Icarus: Build Your Own AI QA Test Agent

Most test engineers know the pain of keeping automation in sync with a fast-moving product. Locators change, flows shift, features evolve; and suddenly your test suite is brittle.

That’s where Icarus comes in.

Icarus is an AI-powered test agent I built that converts annotated screenshots → structured test cases using OpenAI models like GPT-4o or GPT-5. It’s designed to slot into a self-healing pipeline, so test coverage stays alive even as the product changes.
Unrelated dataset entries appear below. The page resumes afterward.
(** *** Freeing *)

Lemma free_table_blocks_spec sl : ∀ c L,
  store_inv c (sl ++ L) [] ->
  (∀ i, i ∈ sl -> ∃ b x, obj c i = Some b ∧ nb_block_id b = Some x ∧ x ∈ all c GPU) ->
  ∃ c', for_each (fun r c => cg_free c r) (Blk GPU <$> sl) c = Ok c' ∧ store_inv c' L [] ∧
    (∀ j, j ∈ L -> obj c' j = obj c j) ∧ same_cfg c c' ∧ only_gpu c c' ∧ cows c' = cows c.
Proof.
  induction sl as [|i sl IH]; intros c L H Hsl; [by exists c|].
  destruct (Hsl i) as (b & x & Hb & Hx & Hall); [by left|]. cbn [app] in H. destruct (store_fresh _ _ _ _ H) as [Hni _].
  destruct (cg_free_spec c i (sl ++ L) [] b x H Hb Hx Hall) as (c1 & E1 & H1 & Hf1 & Hc1 & Hg1 & Hw1 & _).
  rewrite fmap_cons. cbn [for_each]. rewrite E1. cbn [mbind result_bind].
  assert (Hne : ∀ j, j ∈ sl ++ L -> j ≠ i) by (intros j Hj ->; done).
  destruct (IH c1 L H1) as (c2 & E2 & H2 & Hf2 & Hc2 & Hg2 & Hw2).
  { intros j Hj. destruct (Hsl j) as (b' & x' & ? & ? & ?); [by right|]. exists b', x'.
    rewrite Hf1 by (apply Hne, elem_of_app; by left). by rewrite (proj1 (proj1 Hc1 GPU)). }
  exists c2. split; [done|]. split; [done|]. split.
  { intros j Hj. rewrite Hf2 by done. apply Hf1, Hne, elem_of_app. by right. }
  split; [by etrans|]. unfold only_gpu in *. split; congruence.
Qed.

Lemma bt_free_spec c t ts L :
  store_inv c (slots t ++ L) [] -> holds c t ts -> on c GPU t ->
  ∃ c', bt_free c t = Ok c' ∧ store_inv c' L [] ∧ (∀ j, j ∈ L -> obj c' j = obj c j) ∧ same_cfg c c' ∧ only_gpu c c' ∧ cows c' = cows c.
Proof.
  intros H Hh Hon. unfold bt_free. rewrite (hd_blocks _ _ _ Hh). apply free_table_blocks_spec; [done|].
  intros i [k Hk]%list_elem_of_lookup. destruct (hd_obj _ _ _ Hh k i Hk) as (x & Hx & Ho). eexists _, x. split; [exact Ho|].
  split; [done|]. apply Hon. by eapply list_elem_of_lookup_2.
Qed.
This post walks you through the idea, architecture, implementation, and full project layout so you can build your own version.

Why I Built Icarus

Traditional automation struggles with two recurring problems:

Manual test case creation is slow. Every new feature needs dozens of edge cases documented.
Automation breaks silently. A renamed button or new flow can invalidate dozens of tests overnight.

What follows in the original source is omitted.